↓

(* ===== verification/Auth.v ===== *)
(** * Auth: the sign-in and sign-up forms

    src/components/SignInForm.tsx and src/components/SignUpForm.tsx talk
    to the identity provider (Clerk) through [signIn.create],
    [signUp.create], [signUp.prepareEmailAddressVerification],
    [signUp.attemptEmailAddressVerification] and [setActive]; each call
    is a [ClerkCall] whose answer is a [ClerkAnswer]: the resource it
    resolved with, or the error it threw.  The identity provider itself is
    outside the repository and outside the specification (section 6);
    its answers are inputs of the model.

    Each form is a state machine: its [useState] hooks, plus the list of
    its calls still awaited, each with the continuation of the handler
    that waits for it.  Neither form refuses a submission while one is
    running, so several calls may be awaited; an answer names the awaited
    call it answers ([answer_at]).  The verification code goes through
    the input's [maxLength={6}] and [verificationEmailSchema]
    (src/schemas/verificationEmailSchema.ts) before the handler sees it.

    The two pages that depend on the session are here as well:
    src/app/dashboard/page.tsx redirects without a user and hands the
    user's fields to the navigation bar, and src/app/page.tsx shows
    different links to signed-in and signed-out
    visitors.

    The sign-in and sign-up schemas ([signInSchema], [signUpSchema]) are
    imported by the forms but are not part of the repository: the data
    they validate is an input of the submit events. *)

From S2P Require Import Prelude Client.
Import Client.

Module Auth.

(** ** The identity provider's interface *)

(** An entry of [error.errors] of an error Clerk throws. *)
Record ClerkError := mkClerkError { longMessage : option string; message : option string }.

Inductive ClerkCall :=
| SignInCreate (identifier password : string)
| SetActive (session : option string)
| SignUpCreate (emailAddress password : string)
| PrepareEmailCode
| AttemptEmailCode (code : string).

(** [errors] is missing from an error that does not come from Clerk (a
    network failure). *)
Inductive ClerkAnswer :=
| Resolved (status : string) (createdSessionId : option string)
| Thrown (errors : option (list ClerkError)).


(** [error.errors?.[0]?.longMessage || error.errors?.[0]?.message || d]. *)
Definition clerk_error_message (errors : option (list ClerkError)) (d : string) : string :=
  match errors ≫= head with
  | Some e => js_or (longMessage e) (js_or (message e) d)
  | None => d
  end.

(** ** Awaited calls *)

Section Awaiting.
Context {S K : Type}.
Context (pending : S → list K) (set_pending : list K → S → S).
(** The continuation of a handler on the answer to the call it awaits:
    the new state and, when the handler awaits again, the next call. *)
Context (cont : K → ClerkAnswer → S → S * option (K * ClerkCall)).

(** The answer [a] to the [i]-th awaited call. *)
Definition answer_at (i : nat) (a : ClerkAnswer) (s : S) : S * option ClerkCall :=
  match pending s !! i with
  | None => (s, None)
  | Some k =>
      let s0 := set_pending (delete i (pending s)) s in
      match cont k a s0 with
      | (s1, Some (k', c)) => (set_pending (pending s1 ++ [k']) s1, Some c)
      | (s1, None) => (s1, None)
      end
  end.
End Awaiting.

(** ** SignInForm.tsx *)

Inductive SignInCont := KSignInCreate | KSignInActivate.

(** The hooks of lines 19-21, the route pushed, and the awaited calls. *)
Record SignInState := mkSignInState {
  si_isSubmitting : bool;
  si_authError : option string;
  si_showPassword : bool;
  si_route : option string;
  si_pending : list SignInCont
}.

Definition signin_initial : SignInState := mkSignInState false None false None [].

Definition si_set_pending (v : list SignInCont) (s : SignInState) : SignInState :=
  mkSignInState (si_isSubmitting s) (si_authError s) (si_showPassword s) (si_route s) v.
Definition si_setIsSubmitting (v : bool) (s : SignInState) : SignInState :=
  mkSignInState v (si_authError s) (si_showPassword s) (si_route s) (si_pending s).
Definition si_setAuthError (v : option string) (s : SignInState) : SignInState :=
  mkSignInState (si_isSubmitting s) v (si_showPassword s) (si_route s) (si_pending s).
Definition si_push (r : string) (s : SignInState) : SignInState :=
  mkSignInState (si_isSubmitting s) (si_authError s) (si_showPassword s) (Some r) (si_pending s).

(** The fields [signInSchema] validates. *)
Record SignInData := mkSignInData { identifier : string; password : string }.

(** [useForm]'s [defaultValues] (lines 23-30). *)
Definition signin_defaults : SignInData := mkSignInData "" "".

(** [onSubmit] (lines 33-36) up to its first [await]. *)
Definition signin_onSubmit (isLoaded : bool) (data : SignInData) (s : SignInState)
    : SignInState * option ClerkCall :=
  if negb isLoaded then (s, None)
  else (si_set_pending (si_pending s ++ [KSignInCreate]) (si_setAuthError None (si_setIsSubmitting true s)),
        Some (SignInCreate (identifier data) (password data))).

Definition signin_default_error : string := "Invalid email or password. Please try again.".

(** Lines 37-58 after each [await]; [finally] clears [isSubmitting]. *)
Definition signin_cont (k : SignInCont) (a : ClerkAnswer) (s : SignInState)
    : SignInState * option (SignInCont * ClerkCall) :=
  match k, a with
  | KSignInCreate, Resolved st sess =>
      if st === "complete" then (s, Some (KSignInActivate, SetActive sess))
      else (si_setIsSubmitting false (si_setAuthError
              (Some "Sign-in could not be completed. Please check your credentials.") s), None)
  | KSignInActivate, Resolved _ _ => (si_setIsSubmitting false (si_push "/dashboard" s), None)
  | _, Thrown e =>
      (si_setIsSubmitting false (si_setAuthError (Some (clerk_error_message e signin_default_error)) s),
       None)
  end.

Inductive SignInEvent :=
| SISubmit (data : SignInData)
| SIToggleShow
| SIAnswer (i : nat) (a : ClerkAnswer).

Definition signin_event (isLoaded : bool) (ev : SignInEvent) (s : SignInState)
    : SignInState * option ClerkCall :=
  match ev with
  | SISubmit d => signin_onSubmit isLoaded d s
  | SIToggleShow =>
      (mkSignInState (si_isSubmitting s) (si_authError s) (negb (si_showPassword s)) (si_route s)
         (si_pending s), None)
  | SIAnswer i a => answer_at si_pending si_set_pending signin_cont i a s
  end.

(** ** verificationEmailSchema.ts and the code input *)

(** The message of the first failing check of
    [z.string().min(1, ...).min(6, ...)], as react-hook-form shows it. *)
Definition verification_code_issue (code : string) : option string :=
  if bool_decide (String.length code < 1)%nat then Some "Verification Code is Required"
  else if bool_decide (String.length code < 6)%nat then Some "Verification code is of 6 characters"
  else None.

(** [maxLength={6}]: the input keeps at most 6 characters. *)
Definition code_input (typed : string) : string := String.substring 0 6 typed.

(** ** SignUpForm.tsx *)

Inductive SignUpCont := KSignUpCreate | KPrepare | KAttempt | KActivate | KResend.

(** The hooks of lines 22-27, the route pushed, the field error of the
    verification form, the toasts shown and the awaited calls. *)
Record SignUpState := mkSignUpState {
  su_isSubmitting : bool;
  su_authError : option string;
  su_verifying : bool;
  su_verificationError : option string;
  su_showPassword : bool;
  su_showConfirmPassword : bool;
  su_codeFieldError : option string;
  su_route : option string;
  su_toasts : list Toast;
  su_pending : list SignUpCont
}.

Definition signup_initial : SignUpState :=
  mkSignUpState false None false None false false None None [] [].


Definition su_set_pending (v : list SignUpCont) (s : SignUpState) : SignUpState :=
  mkSignUpState (su_isSubmitting s) (su_authError s) (su_verifying s) (su_verificationError s)
    (su_showPassword s) (su_showConfirmPassword s) (su_codeFieldError s) (su_route s) (su_toasts s) v.
Definition su_setIsSubmitting (v : bool) (s : SignUpState) : SignUpState :=
  mkSignUpState v (su_authError s) (su_verifying s) (su_verificationError s)
    (su_showPassword s) (su_showConfirmPassword s) (su_codeFieldError s) (su_route s) (su_toasts s)
    (su_pending s).
Definition su_setAuthError (v : option string) (s : SignUpState) : SignUpState :=
  mkSignUpState (su_isSubmitting s) v (su_verifying s) (su_verificationError s)
    (su_showPassword s) (su_showConfirmPassword s) (su_codeFieldError s) (su_route s) (su_toasts s)
    (su_pending s).
Definition su_setVerifying (v : bool) (s : SignUpState) : SignUpState :=
  mkSignUpState (su_isSubmitting s) (su_authError s) v (su_verificationError s)
    (su_showPassword s) (su_showConfirmPassword s) (su_codeFieldError s) (su_route s) (su_toasts s)
    (su_pending s).
Definition su_setVerificationError (v : option string) (s : SignUpState) : SignUpState :=
  mkSignUpState (su_isSubmitting s) (su_authError s) (su_verifying s) v
    (su_showPassword s) (su_showConfirmPassword s) (su_codeFieldError s) (su_route s) (su_toasts s)
    (su_pending s).
Definition su_setCodeFieldError (v : option string) (s : SignUpState) : SignUpState :=
  mkSignUpState (su_isSubmitting s) (su_authError s) (su_verifying s) (su_verificationError s)
    (su_showPassword s) (su_showConfirmPassword s) v (su_route s) (su_toasts s) (su_pending s).
Definition su_push (r : string) (s : SignUpState) : SignUpState :=
  mkSignUpState (su_isSubmitting s) (su_authError s) (su_verifying s) (su_verificationError s)
    (su_showPassword s) (su_showConfirmPassword s) (su_codeFieldError s) (Some r) (su_toasts s)
    (su_pending s).
Definition su_toast (t : Toast) (s : SignUpState) : SignUpState :=
  mkSignUpState (su_isSubmitting s) (su_authError s) (su_verifying s) (su_verificationError s)
    (su_showPassword s) (su_showConfirmPassword s) (su_codeFieldError s) (su_route s)
    (su_toasts s ++ [t]) (su_pending s).

(** The fields [signUpSchema] validates. *)
Record SignUpData := mkSignUpData { email : string; su_password : string; passwordConfirmation : string }.
(* ===== verification/AuthView.v ===== *)
(** * AuthView: what the sign-in and sign-up forms render

    The JSX of src/components/SignInForm.tsx (lines 62-177) and
    src/components/SignUpForm.tsx (lines 98-305) is a function of the
    form's state ([Auth.SignInState], [Auth.SignUpState]), of Clerk's
    [isLoaded], and of the field errors react-hook-form reports.  The
    schemas [signInSchema] and [signUpSchema] are not in the repository,
    so the errors of their fields are inputs; the error of the
    verification code is the state's [su_codeFieldError]
    (verificationEmailSchema.ts, Auth.v).

    Each view is a record of what the user sees and can press: the
    heading, the error box, each field's invalid flag and message, the
    password inputs with their show/hide button, the submit button's
    label and loading flag, the resend button, and the footer link.  The
    sign-up form shows the verification screen exactly while
    [verifying] holds (line 98). *)

From S2P Require Import Prelude Auth.
Import Auth.

Module AuthView.

(** A field error of react-hook-form: [errors.x] with its optional
    [message]. *)
Record FieldError := mkFieldError { fe_message : option string }.

(** An input's [isInvalid={!!errors.x}] and
    [errorMessage={errors.x?.message}]. *)
Record FieldView := mkFieldView { fv_invalid : bool; fv_message : option string }.

Definition field_view (e : option FieldError) : FieldView :=
  mkFieldView (bool_decide (is_Some e)) (e ≫= fe_message).

(** A password input with its show/hide button (SignInForm.tsx lines
    119-140, SignUpForm.tsx lines 231-240 and 252-261). *)
Record PasswordInput := mkPasswordInput { pi_type : string; pi_aria : string; pi_eye_off : bool }.

Definition password_input (show : bool) : PasswordInput :=
  mkPasswordInput (if show then "text" else "password")
    (if show then "Hide password" else "Show password") show.

(** [{authError && (<div>...<p>{authError}</p></div>)}]. *)
Definition form_error_box (e : option string) : option string := if js_truthy e then e else None.

(** ** SignInForm.tsx *)

Record SignInErrors := mkSignInErrors { err_identifier : option FieldError; err_password : option FieldError }.

Record SignInView := mkSignInView {
  siv_heading : string;
  siv_error : option string;
  siv_identifier : FieldView;
  siv_password : FieldView;
  siv_password_input : PasswordInput;
  siv_submit_label : string;
  siv_submit_loading : bool;
  siv_footer_link : string
}.

Definition signin_view (isLoaded : bool) (errs : SignInErrors) (s : SignInState) : SignInView :=
  mkSignInView "Welcome Back!" (form_error_box (si_authError s))
    (field_view (err_identifier errs)) (field_view (err_password errs))
    (password_input (si_showPassword s))
    (if si_isSubmitting s then "Signing In..." else "Sign In")
    (si_isSubmitting s || negb isLoaded) "/sign-up".

(** ** SignUpForm.tsx *)

Record SignUpErrors := mkSignUpErrors {
  err_email : option FieldError;
  err_su_password : option FieldError;
  err_passwordConfirmation : option FieldError
}.

Inductive SignUpScreen :=
(** Lines 98-183: the code form and the resend button. *)
| VerifyScreen (heading : string) (error : option string) (code : FieldView)
    (submit_label : string) (submit_loading : bool) (resend_disabled : bool)
(** Lines 186-305: the account form. *)
| AccountScreen (heading : string) (error : option string) (email password confirm : FieldView)
    (password_in confirm_in : PasswordInput) (submit_label : string) (submit_loading : bool)
    (footer_link : string).

(** The verification card (lines 99-182). *)
Definition verify_screen (isLoaded : bool) (s : SignUpState) : SignUpScreen :=
  VerifyScreen "Check Your Email" (form_error_box (su_verificationError s))
    (field_view ((λ m, mkFieldError (Some m)) <$> su_codeFieldError s))
    (if su_isSubmitting s then "Verifying..." else "Verify Email")
    (su_isSubmitting s || negb isLoaded) (su_isSubmitting s).

(** The sign-up card (lines 186-305). *)
Definition account_screen (isLoaded : bool) (errs : SignUpErrors) (s : SignUpState) : SignUpScreen :=
  AccountScreen "Create Your Account" (form_error_box (su_authError s))
    (field_view (err_email errs)) (field_view (err_su_password errs))
    (field_view (err_passwordConfirmation errs))
    (password_input (su_showPassword s)) (password_input (su_showConfirmPassword s))
    (if su_isSubmitting s then "Creating Account..." else "Create Account")
    (su_isSubmitting s || negb isLoaded) "/sign-in".

(** [if (verifying) return ...] (line 98). *)
Definition signup_view (isLoaded : bool) (errs : SignUpErrors) (s : SignUpState) : SignUpScreen :=
  if su_verifying s then verify_screen isLoaded s else account_screen isLoaded errs s.

(** ** The screens along a sign-up *)

Definition no_errors : SignUpErrors := mkSignUpErrors None None None.

(** The account form, the busy form while the account is created, the
    verification screen once the code is sent, and the verification
    screen with the schema's message for a short code. *)
Example signup_screens :
  let d := mkSignUpData "a@b.c" "secret12" "secret12" in
  let s1 := (signup_event true (SUSubmit d) signup_initial).1 in
  let s2 := (signup_run true [SUAnswer 0 (Resolved "missing_requirements" None);
                              SUAnswer 0 (Resolved "" None)] s1).1 in
  let s3 := (signup_event true (SUVerify "123") s2).1 in
  signup_view true no_errors signup_initial =
    AccountScreen "Create Your Account" None (mkFieldView false None) (mkFieldView false None)
      (mkFieldView false None) (password_input false) (password_input false) "Create Account"
      false "/sign-in" ∧
  signup_view true no_errors s1 =
    AccountScreen "Create Your Account" None (mkFieldView false None) (mkFieldView false None)
      (mkFieldView false None) (password_input false) (password_input false)
      "Creating Account..." true "/sign-in" ∧
  signup_view true no_errors s2 =
    VerifyScreen "Check Your Email" None (mkFieldView false None) "Verify Email" false false ∧
  signup_view true no_errors s3 =
    VerifyScreen "Check Your Email" None
      (mkFieldView true (Some "Verification code is of 6 characters")) "Verify Email" false false.
Proof. vm_compute. repeat split. Qed.

End AuthView.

↑

→ WHAT YOU WILL DO
Copy out only the lines of the records above from the one with "mkSignInState (si_isSubmitting s) v" through the one with "Definition signin_default_error : string", exactly as they stand, both included.

→ SOLUTION TO THIS TASK
  mkSignInState (si_isSubmitting s) v (si_showPassword s) (si_route s) (si_pending s).
Definition si_push (r : string) (s : SignInState) : SignInState :=
  mkSignInState (si_isSubmitting s) (si_authError s) (si_showPassword s) (Some r) (si_pending s).

(** The fields [signInSchema] validates. *)
Record SignInData := mkSignInData { identifier : string; password : string }.

(** [useForm]'s [defaultValues] (lines 23-30). *)
Definition signin_defaults : SignInData := mkSignInData "" "".

(** [onSubmit] (lines 33-36) up to its first [await]. *)
Definition signin_onSubmit (isLoaded : bool) (data : SignInData) (s : SignInState)
    : SignInState * option ClerkCall :=
  if negb isLoaded then (s, None)
  else (si_set_pending (si_pending s ++ [KSignInCreate]) (si_setAuthError None (si_setIsSubmitting true s)),
        Some (SignInCreate (identifier data) (password data))).

Definition signin_default_error : string := "Invalid email or password. Please try again.".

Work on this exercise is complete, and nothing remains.